488

Case No. 17,309.

WEAVER v. McLELLAN.

[5 Ben. 79.]1

Circuit Court, E. D. New York.

March, 1871.

HALF PILOTAGE—VESSEL OWNED IN ANOTHER STATE NOT A FOREIGN VESSEL.

1. The pilotage law of New York required “foreign vessels and vessels under register” to take pilots and gave half pilotage on a tender of service to such vessels, and a refusal. A tender of service was made by a pilot to a vessel owned by residents of Maine, and sailing under a fishing license. The service being refused, the pilot filed a libel to recover half pilotage. Held, that, to entitle the libellant to recover, the tender must be made to a vessel subject to pilot fees.

2. This vessel was not within either of the classes specified, and was not, therefore, subject to pilot fees.

489

[This was a libel by James H. Weaver against Hector McLellan to recover half pilotage fees.]

BENEDICT, District Judge. This is an action by a pilot to recover half pilotage, of the owner of the schooner E. R. Kane. It presents the same question as to the jurisdiction of the court, which was raised and decided in the previous case of Banta v. McNeil [Case No. 966], where my opinion upon the point is expressed.

But it involves an additional point, namely, whether the defendant's vessel, to which the libellant tendered his services, was within the scope of the state statute, upon which reliance is placed; and it is contended that, under the act relied on, she was not bound to take a pilot, and could not be the subject of a tender of pilot services, within the meaning of the act. The tender, which is by the statute made in certain cases equivalent to performance, must be a tender to a vessel subject by law to pilot fees, and, therefore, presumed to require the service tendered.

The law of the state, upon which alone reliance has been here placed, to create a liability on the part of the defendant, declares such liability only in the case of “foreign vessels and vessels under register.” This phrase designates two distinct classes of vessels, and excludes all others. In one class are included vessels owned in any state of the Union, if registered, distinguishing between the registered vessels of the United States, and those enrolled or licensed, and excluding the latter. In the other class are all vessels which cannot be registered or enrolled, because not owned by citizens of the United States. The latter only are “foreign vessels,” within the meaning of the act.

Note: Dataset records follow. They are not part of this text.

(** The [data] that [updateCreator] sends to the store for the validated
    name [validName]. *)
Definition updateOf (context : CreatorContext) (creator : Creator)
  (validName : option jsstring) : UpdateData :=
  {| setCreatorName := Some validName;
     setCreatorNameSlug := Some (ctxCreatorNameSlug context);
     setAllowCreatorIdReset := Some false;
     setCreatorId := Some (effectiveCreatorId context);
     setCreatorIdProvider := Some (ctxCreatorIdProvider context);
     setMinecraftPlayerUuid := Some (effectiveMinecraftPlayerUuid context);
     setHwids := Some (mergeHistory (ctxHwid context) (hwids creator));
     setIps := Some (mergeHistory (ctxIp context) (ips creator)) |}.

(** The name [updateCreator] writes: the stored one when the claim does
    not change it, the validated one otherwise. *)
Definition nameToWrite (context : CreatorContext) (creator : Creator)
  : Outcome (option jsstring) :=
  if opt_eqb (creatorName creator) (effectiveCreatorName context)
  then Returned (effectiveCreatorName context)
  else validateCreatorName (effectiveCreatorName context).

(** What the ownership check of [updateCreator] throws for the account
    [creator]. *)
Definition ownershipError (creator : Creator) : Error :=
  match creatorName creator with
  | Some (c :: n) => IncorrectCreatorIdError (c :: n)
  | _ => AssertionError None
  end.

(** C9 as the specification words it, on the reference store: some test
    on the error alone tells a rejection for two matches with a display
    name from a rejection by the ownership check. *)
Definition Distinguishable : Prop :=
  exists tell : Error -> bool,
  forall a db context creators db' e,
    QueryReturns (Store.dbServices Store.noProfiles) a db context creators
      db' ->
    outcome (authenticateCreatorForMod (Store.dbServices Store.noProfiles)
               a db) = Thrown e ->
    (List.length creators = 2 ->
     truthy (effectiveCreatorName context) = true -> tell e = true)
    /\ (forall c, creators = [c] ->
                  creatorIdMismatch context c = true -> tell e = false).

(** The account that [createCreator] inserts into the table [table] of
    the reference store for the validated name [validName]. *)
Definition newAccount (table : list Creator) (context : CreatorContext)
  (validName : option jsstring) : Creator :=
  {| id := Store.freshId table;
     creatorId := effectiveCreatorId context;
     creatorIdProvider := ctxCreatorIdProvider context;
     creatorName := validName;
     creatorNameSlug := ctxCreatorNameSlug context;
     minecraftPlayerUuid := effectiveMinecraftPlayerUuid context;
     allowCreatorIdReset := false;
     hwids := [ctxHwid context];
     ips := [ctxIp context] |}.

End Spec.

Import Spec.

(** ** Facts of the case tables *)

Module CaseFacts.

(** Lower case within ASCII. *)
Definition lowerAscii (c : N) : N :=
  if in_range 65 90 c then (c + 32)%N else c.

(** The code units that [isWhiteSpace] accepts. *)
Definition whiteSpaces : list N :=
  [9; 10; 11; 12; 13; 32; 160; 5760; 8192; 8193; 8194; 8195; 8196; 8197;
   8198; 8199; 8200; 8201; 8202; 8232; 8233; 8239; 8287; 12288; 65279]%N.

(** What the proofs below use of an entry of [lowerShifts]: it is the
    ASCII entry, or it starts above ASCII and maps above ASCII, the
    Kelvin sign apart; and it maps onto no whitespace. *)
Definition shiftChecked (r : CaseShift) : bool :=
  (N.eqb (firstUpper r) 65 && N.eqb (lastUpper r) 90
   && N.eqb (firstLower r) 97
   || N.leb 128 (firstUpper r)
      && (N.leb 128 (firstLower r)
          || N.eqb (firstUpper r) 8490 && N.eqb (lastUpper r) 8490
             && N.eqb (firstLower r) 107))
  && negb (existsb
             (fun w => N.leb (firstLower r) w
                       && N.leb w (firstLower r
                                   + (lastUpper r - firstUpper r)))
             whiteSpaces).

(** The part of the result of [lowerPoints] that comes from the code
    point [p]. *)
Definition Chunk (p : N) (chunk : list N) : Prop :=
  chunk = lowerPoint p \/ (p = capitalSigma /\ chunk = [finalSigma]).

End CaseFacts.

Import CaseFacts.

(** * The rest of the services *)

From Stdlib Require Import ZArith DecimalString.

(** ** The Creator ID format *)

Module CreatorIdFormat.

Definition isFour (c : N) : bool := N.eqb c 52.

(** A UUID of version 4:
    [[0-9a-f]{8}-[0-9a-f]{4}-4[0-9a-f]{3}-[89ab][0-9a-f]{3}-[0-9a-f]{12}]
    under the [i] flag. *)
Definition v4Pattern : list (N -> bool) :=
  Uuid.shape (Uuid.group 8 Uuid.isHex) (Uuid.group 4 Uuid.isHex)
    (isFour :: Uuid.group 3 Uuid.isHex)
    (Uuid.isVariantDigit :: Uuid.group 3 Uuid.isHex)
    (Uuid.group 12 Uuid.isHex).

End CreatorIdFormat.

(** ** [MinecraftAuthService.verifyOfficialAccount] *)

Module MinecraftAuth.

(** A value returned by [response.json()]; [Num] is the type of JSON
    numbers, which the service never inspects. The members of an object
    are its own properties, one per key. *)
#[local] Unset Elimination Schemes.
Inductive Json (Num : Type) : Type :=
| JNull
| JBool (b : bool)
| JNumber (n : Num)
| JString (s : jsstring)
| JArray (items : list (Json Num))
| JObject (members : list (jsstring * Json Num)).
#[local] Set Elimination Schemes.

Arguments JNull {Num}.
Arguments JBool {Num} b.
Arguments JNumber {Num} n.
Arguments JString {Num} s.
Arguments JArray {Num} items.
Arguments JObject {Num} members.

(** What [fetch] and [response.json()] give: the request is rejected, or
    a response arrives with its status and a body that parses as JSON
    ([Some]) or does not ([None]). *)
Inductive FetchResult (Num : Type) : Type :=
| FetchRejected
| Fetched (status : N) (body : option (Json Num)).

Arguments FetchRejected {Num}.
Arguments Fetched {Num} status body.

(** [response.ok]: a status from 200 to 299. *)
Definition ok (status : N) : bool := in_range 200 299 status.

(** ['key' in payload ? payload[key] : undefined] for a payload that is
    an object or an array. *)
Definition member {Num : Type} (key : jsstring) (payload : Json Num)
  : option (Json Num) :=
  match payload with
  | JObject members =>
      match find (fun m => str_eqb (fst m) key) members with
      | Some m => Some (snd m)
      | None => None
      end
  | _ => None
  end.

Definition decimal (n : N) : string :=
  DecimalString.NilZero.string_of_uint (N.to_uint n).

Definition unreachable : MinecraftAuthError :=
  MinecraftAuthRequestError
    "Unable to contact the Minecraft profile service, please try again later."
    None.

Definition unexpectedStatus (status : N) : MinecraftAuthError :=
  MinecraftAuthRequestError
    (String.append
       "Unexpected response from the Minecraft profile service (status "
       (String.append (decimal status) ")."))
    (Some status).

(** The body of [verifyOfficialAccount] after the [fetch]. *)
Definition profileOf {Num : Type} (result : FetchResult Num)
  : Outcome MinecraftOfficialProfile :=
  match result with
  | FetchRejected => Thrown (MinecraftAuthThrown unreachable)
  | Fetched status body =>
      if N.eqb status 401 || N.eqb status 403
      then Thrown (MinecraftAuthThrown MinecraftAuthInvalidAccessTokenError)
      else if negb (ok status)
      then Thrown (MinecraftAuthThrown (unexpectedStatus status))
      else
        match body with
        | None => Thrown (MinecraftAuthThrown MinecraftAuthMalformedResponseError)
        | Some payload =>
            match payload with
            | JObject _ | JArray _ =>
                match member (lit "id") payload with
                | Some (JString (c :: rest)) =>
                    match normalizeUuid (c :: rest) with
                    | Thrown e => Thrown e
                    | Returned uuidValue =>
                        Returned
                          {| profileUuid := uuidValue;
                             profileUsername :=
                               match member (lit "name") payload with
                               | Some (JString name) =>
                                   match trim name with
                                   | [] => None
                                   | trimmed => Some trimmed
                                   end
                               | _ => None
                               end |}
                    end
                | _ =>
                    Thrown (MinecraftAuthThrown
                              MinecraftAuthMalformedResponseError)
                end
            | _ => Thrown (MinecraftAuthThrown MinecraftAuthMalformedResponseError)
            end
        end
  end.

(** The profile service as the world answers it. *)
Record Http (World Num : Type) : Type := {
  fetchProfile : jsstring -> World -> FetchResult Num * World
}.

(** [verifyOfficialAccount({ accessToken })]. *)
Definition verifyOfficialAccount {World Num : Type} (http : Http World Num)
  (accessToken : jsstring) (w : World)
  : Outcome MinecraftOfficialProfile * World :=
  let (result, w') := fetchProfile http accessToken w in
  (profileOf result, w').

(** The services of [CreatorService] with this verifier in the place of
    [minecraftAuth]. *)
Definition withVerifier {World Num : Type} (http : Http World Num)
  (services : Services World) : Services World :=
  @Build_Services World (findUnique services) (findMany services)
    (create services) (update services) (verifyOfficialAccount http).

End MinecraftAuth.

(** ** [CreatorService.updateCreatorNameTranslation] *)

Module Translation.

(** The result of [aiTranslator.translateCreatorName]. *)
Record Translated : Type := {
  twoLetterLocaleCode : option jsstring;
  transliteration : option jsstring;
  translation : option jsstring
}.

(** The [data] of the two updates of [updateCreatorNameTranslation]. *)
Record TranslationData : Type := {
  needsTranslation : bool;
  creatorNameLocale : option jsstring;
  creatorNameLatinized : option jsstring;
  creatorNameTranslated : option jsstring
}.

(** [AiTranslatorService.isEligibleForTranslation], the call to
    [aiTranslator.translateCreatorName] and [prisma.creator.update] with
    translation fields. *)
Record Translator (World : Type) : Type := {
  isEligibleForTranslation : jsstring -> bool;
  translateCreatorName :
    nat -> jsstring -> World -> Outcome Translated * World;
  updateTranslation :
    nat -> TranslationData -> World -> Outcome Creator * World
}.

Inductive Call : Type :=
| TranslateCalled (creatorId : nat) (input : jsstring)
    (out : Outcome Translated)
| UpdateTranslationCalled (id : nat) (data : TranslationData)
    (out : Outcome Creator).

(** [{ translated: false } | { translated: true; creator }]. *)
Inductive Result : Type :=
| NotTranslated
| TranslatedCreator (creator : Creator).

Record Done (World : Type) : Type := {
  result : Outcome Result;
  after : World;
  calls : list Call
}.

Definition cleared : TranslationData :=
  {| needsTranslation := false; creatorNameLocale := None;
     creatorNameLatinized := None; creatorNameTranslated := None |}.

Definition filled (t : Translated) : TranslationData :=
  {| needsTranslation := false;
     creatorNameLocale := twoLetterLocaleCode t;
     creatorNameLatinized := transliteration t;
     creatorNameTranslated := translation t |}.

(** [creator.creatorName && isEligibleForTranslation(creator.creatorName)]. *)
Definition eligible {World : Type} (translator : Translator World)
  (name : option jsstring) : bool :=
  match name with
  | Some (c :: n) => isEligibleForTranslation translator (c :: n)
  | _ => false
  end.
Lemma size_foldl_retain_group acc (groups : list (string * list taggedImage)) :
  (size (foldl (λ retained g, retain_group retained g.2) acc groups)
   ≤ size acc + keepCount * length groups)%nat.
Proof.
  revert acc. induction groups as [|g groups IH]; intros acc; simpl; [lia|].
  etransitivity; [apply IH|]. rewrite retain_group_union.
  pose proof (size_union_le acc (list_to_set (digest <$> take keepCount (ranked g.2)))).
  pose proof (size_list_to_set_le (digest <$> take keepCount (ranked g.2))) as Hle.
  rewrite length_fmap, length_take in Hle. unfold keepCount in *. lia.
Qed.

End with_sorter.
End GroupFacts.

(** A prefix that begins with another prefix listed before it never gets
    an image: every tag that starts with the later prefix starts with the
    earlier one and is filed there, so the group of the later prefix stays
    empty whatever the images. *)
Theorem shadowed_prefix_group_is_empty
    (before after : list string) (earlier later : string) (images : list ImageDetail) :
  HasPrefix later earlier = true →
  later ≠ earlier →
  later ∉ before →
  MainGo.group (before ++ earlier :: after) images later = [].
Proof.
  intros Hpre Hne Hnot. apply GroupFacts.group_empty. intros tag Hfirst.
  pose proof (first_match_elem_of _ _ _ Hfirst) as [_ Htag].
  rewrite GroupFacts.first_match_app_list in Hfirst.
  destruct (first_match before tag) as [p|] eqn:Hbefore.
  - injection Hfirst as ->. by apply first_match_elem_of in Hbefore as [? _].
  - simpl in Hfirst.
    rewrite (InputFacts.HasPrefix_trans tag later earlier Htag Hpre) in Hfirst.
    congruence.
Qed.

Lemma shadowed_prefix_group_is_empty_witness :
  HasPrefix "dev-1" "dev-" = true ∧
  MainGo.group (["latest"] ++ "dev" :: ["dev-"; "main"])
    [image "A" ["dev-1"] (Some 1); image "B" ["dev-2"; "latest"] (Some 2)] "dev-" = [].
Proof.
  split; [reflexivity|].
  apply (shadowed_prefix_group_is_empty ["latest"] ["dev-"; "main"] "dev" "dev-").
  - reflexivity.
  - discriminate.
  - apply (bool_decide_unpack _). vm_compute. exact I.
Defined.
(** * AI video generation app: the generation lifecycle, its proxy route,
      API client and history store

    A shallow embedding of
      - [src/app/api/generate-video/route.ts]  (the proxy endpoint),
      - [lib/video-api]                        (API client, request validator,
                                                history store; its text is
                                                in [TODO.md]),
      - [src/hooks/use-video-generation.ts]    (the lifecycle tracker hook),
      - the page / [VideoGenerator] / [GenerationQueue] components
        (the component path that the page actually mounts),
      - [src/components/GenerationHistory.tsx], [PromptInput.tsx] and
        [VideoPreview.tsx] (the list shown, the suggestions and their
        keyboard, the time label).

    Conventions of the embedding.
      - A JS [number] is a rational ([Q]); [Math.random()] and the clock are
        inputs of the functions that read them.  Part V, where the text of
        a number matters, takes it as the double it is.
      - A JS [string] is a [string]; [trim] strips ASCII white space.
      - An optional property ([videoUrl?: string]) is an [option].
      - A value that may be thrown is a [Completion]: [Return] or [Throw].
      - React state updaters are applied once, in the order the handlers
        register them; a pending continuation ([await], [setTimeout]) is an
        entry of the tracker state that a later event resumes. *)

From Stdlib Require Import String Ascii List Bool Arith NArith ZArith.
From Stdlib Require Import QArith Qminmax Qround Lia Lqa.
From Stdlib Require Import Permutation Sorted.
From Stdlib Require Import DecimalString DecimalN.
Import ListNotations.

Local Open Scope list_scope.
Local Open Scope string_scope.

(* ================================================================= *)
(** * Part I: the program *)
(* ================================================================= *)

(** ** JavaScript values used by the sources *)

Module JS.

(** [String.prototype.trim] over ASCII white space
    (TAB, LF, VT, FF, CR, SPACE). *)
Definition is_whitespace (c : ascii) : bool :=
  let n := nat_of_ascii c in
  (n =? 32)%nat || ((9 <=? n)%nat && (n <=? 13)%nat).

Fixpoint trimStart (s : string) : string :=
  match s with
  | EmptyString => EmptyString
  | String c s' => if is_whitespace c then trimStart s' else s
  end.

Fixpoint trimEnd (s : string) : string :=
  match s with
  | EmptyString => EmptyString
  | String c s' =>
      match trimEnd s' with
      | EmptyString =>
          if is_whitespace c then EmptyString else String c EmptyString
      | t => String c t
      end
  end.

Definition trim (s : string) : string := trimEnd (trimStart s).

(** Truthiness of a string: only the empty string is falsy. *)
Definition truthy (s : string) : bool :=
  match s with EmptyString => false | _ => true end.

(** [a || b] on optional strings, as in [response.error || 'Generation failed']. *)
Definition or_else (a : option string) (b : string) : string :=
  match a with
  | Some s => if truthy s then s else b
  | None => b
  end.

(** [s.includes(sub)]. *)
Definition includes (s sub : string) : bool :=
  match index 0 sub s with Some _ => true | None => false end.

(** [s.toLowerCase()] on ASCII letters. *)
Definition lower_char (c : ascii) : ascii :=
  let n := nat_of_ascii c in
  if ((65 <=? n)%nat && (n <=? 90)%nat) then ascii_of_nat (n + 32) else c.

Fixpoint toLowerCase (s : string) : string :=
  match s with
  | EmptyString => EmptyString
  | String c s' => String (lower_char c) (toLowerCase s')
  end.

(** Template-literal rendering of a non-negative integer
    ([Date.now()], an HTTP status). *)
Definition decimal (n : N) : string := NilEmpty.string_of_uint (N.to_uint n).

(** [xs.includes(x)] on numbers. *)
Definition includes_number (xs : list Q) (x : Q) : bool :=
  existsb (fun y => Qeq_bool y x) xs.

(** [xs.includes(x)] on strings. *)
Definition includes_string (xs : list string) (x : string) : bool :=
  existsb (fun y => String.eqb y x) xs.

(** [a < b] on numbers. *)
Definition lt (a b : Q) : bool := negb (Qle_bool b a).

(** What a [throw] can carry: an [Error] with its message, or any
    other value ([error instanceof Error] is false for it). *)
Inductive Thrown : Type :=
| ErrorObject (message : string)
| OtherValue.

(** [error instanceof Error ? error.message : fallback]. *)
Definition message_or (e : Thrown) (fallback : string) : string :=
  match e with
  | ErrorObject m => m
  | OtherValue => fallback
  end.

(** The outcome of evaluating an expression or awaiting a promise. *)
Inductive Completion (A : Type) : Type :=
| Return (a : A)
| Throw (e : Thrown).

Arguments Return {A} a.
Arguments Throw {A} e.

Definition bind {A B} (c : Completion A) (k : A -> Completion B) : Completion B :=
  match c with
  | Return a => k a
  | Throw e => Throw e
  end.

(** [try { c } catch (error) { handler error }]. *)
Definition try_catch {A} (c : Completion A) (handler : Thrown -> Completion A)
  : Completion A :=
  match c with
  | Return a => Return a
  | Throw e => handler e
  end.

End JS.

Notation "x <- c ;; k" := (JS.bind c (fun x => k))
  (at level 61, c at next level, right associativity).

(** ** JSON values and the built-in [JSON] object *)

(** A value that [JSON.parse] can return (what the sources type as [any]). *)
Local Unset Elimination Schemes.
Inductive json : Type :=
| JNull
| JBool (b : bool)
| JNumber (x : Q)
| JString (s : string)
| JArray (items : list json)
| JObject (members : list (string * json)).
Local Set Elimination Schemes.

(** The built-in [JSON] object, as far as the sources use it.  It is part
    of the platform, not of the repository: the store is verified against
    this interface, whose laws say that a text written by
    [JSON.stringify] is read back by [JSON.parse] as the value written,
    and that [JSON.parse] rejects the empty text. *)
Class JSON : Type := {
  (** [JSON.stringify(v)] *)
  stringify : json -> string;
  (** [JSON.stringify(v, null, 2)] *)
  stringify_indented : json -> string;
  (** [JSON.parse(text)]; a [SyntaxError] is a [Throw] *)
  parse : string -> JS.Completion json;
  parse_stringify : forall v, parse (stringify v) = JS.Return v;
  parse_stringify_indented : forall v, parse (stringify_indented v) = JS.Return v;
  parse_empty : forall v, parse "" <> JS.Return v
}.

(** [Array.isArray(v)]. *)
Definition isArray (v : json) : bool :=
  match v with JArray _ => true | _ => false end.

(** [[...v.slice(0, 49)]]: an array keeps its first 49 items, a string
    its first 49 characters (spread one by one); any other parsed value
    has no [slice] method and the call throws a [TypeError]. *)
Definition spread_slice_0_49 (v : json) : JS.Completion (list json) :=
  match v with
  | JArray items => JS.Return (firstn 49 items)
  | JString s =>
      JS.Return (map (fun c => JString (String c EmptyString))
                     (list_ascii_of_string (substring 0 49 s)))
  | _ => JS.Throw (JS.ErrorObject "history.slice is not a function")
  end.

(** ** Data model (the interfaces shared by the sources) *)

Inductive Status : Type := processing | completed | failed.

Definition Status_eqb (a b : Status) : bool :=
  match a, b with
  | processing, processing | completed, completed | failed, failed => true
  | _, _ => false
  end.

(** [interface VideoGenerationRequest].  The body reaches the route as
    parsed JSON, so [prompt] may be missing; the literal union of
    [aspectRatio] is not enforced at run time and is a string here. *)
Record VideoGenerationRequest : Type := {
  prompt : option string;
  duration : Q;
  aspectRatio : string;
  style : string;
  quality : string
}.

(** [interface VideoGenerationResponse]. *)
Record VideoGenerationResponse : Type := {
  success : bool;
  videoUrl : option string;
  error : option string;
  taskId : option string;
  status : option Status;
  estimatedTime : option Q
}.

(** [{ success: false, error: msg }] and [{ success: false, error: msg, status: 'failed' }]. *)
Definition failure (msg : string) (st : option Status) : VideoGenerationResponse :=
  {| success := false; videoUrl := None; error := Some msg;
     taskId := None; status := st; estimatedTime := None |}.

(** ** lib/video-api: validator, API client and history store *)

Module VideoApi.

(** *** [validateVideoRequest] *)

Definition validateVideoRequest (request : VideoGenerationRequest) : option string :=
  match prompt request with
  | None => Some "Prompt is required"
  | Some p =>
      if negb (JS.truthy p) || (String.length (JS.trim p) =? 0)%nat
      then Some "Prompt is required"
      else if (1000 <? String.length p)%nat
      then Some "Prompt must be less than 1000 characters"
      else
        let validDurations := [5; 10; 15; 30]%Q in
        if negb (JS.includes_number validDurations (duration request))
        then Some "Duration must be 5, 10, 15, or 30 seconds"
        else
          let validAspectRatios := ["16:9"; "9:16"; "1:1"] in
          if negb (JS.includes_string validAspectRatios (aspectRatio request))
          then Some "Invalid aspect ratio"
          else None
  end.

(** *** [class VideoGenerationAPI] *)

(** The request handed to [fetch]: the URL, the method, and the object
    that [JSON.stringify] turns into the body (none for a GET). *)
Record FetchRequest : Type := {
  fetch_url : string;
  fetch_method : string;
  fetch_body : option VideoGenerationRequest
}.

(** The [Response] a resolved [fetch] gives: its status code and what
    [await response.json()] comes to. *)
Record FetchResponse : Type := {
  res_status : N;
  res_json : JS.Completion VideoGenerationResponse
}.

(** [response.ok]: the status is in the range 200-299. *)
Definition res_ok (response : FetchResponse) : bool :=
  ((200 <=? res_status response) && (res_status response <=? 299))%N.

Here the proofs show, that the vessel in question was owned by a citizen of the United States, a resident of Maine, and that she was sailing under a fishing license; and it is said that she was a foreign vessel, because her owner resided in Maine, since each of the states is considered foreign to the rest. The distinction alluded to as founded upon the non-residence of the owner within the state limits, has no application here. It has never yet been recognized by the supreme court, except in cases of material men, and it would seem (The St. Lawrence, 1 Black [66 U. S.] 522) to be there noticed simply as affording ground for a presumption of exclusive personal credit. It has no effect in a case like this, where the statute itself makes no such distinction.

The words “vessels under register,” include vessels owned in other states, if registered, and the act distinguishes only between those registered, and those not registered, because owned by foreigners, and does not mention the class to which this vessel belongs, namely, the enrolled or licensed vessels of the United States. Nor was this vessel under a register. She was not registered, but was sailing under license. It is true that she had permission to touch at foreign ports, and, therefore, under section 21 of the act of 1793 [1 Stat. 313], was bound to have a manifest, and enter her cargoes as provided for ships arriving from foreign ports; but she was not, therefore, a registered vessel, but still a licensed vessel.

Such a vessel was not bound by any law to take a pilot. She is presumed not to require the services rendered by the libellant, and no liability attached by virtue of the statute to the defendant, because of the master's refusal to take the pilot, or because of the service performed by the pilot in making the tender of his services.

The libel must, therefore, be dismissed, with costs.

1 [Reported by Robert D. Benedict, Esq., and here reprinted by permission.]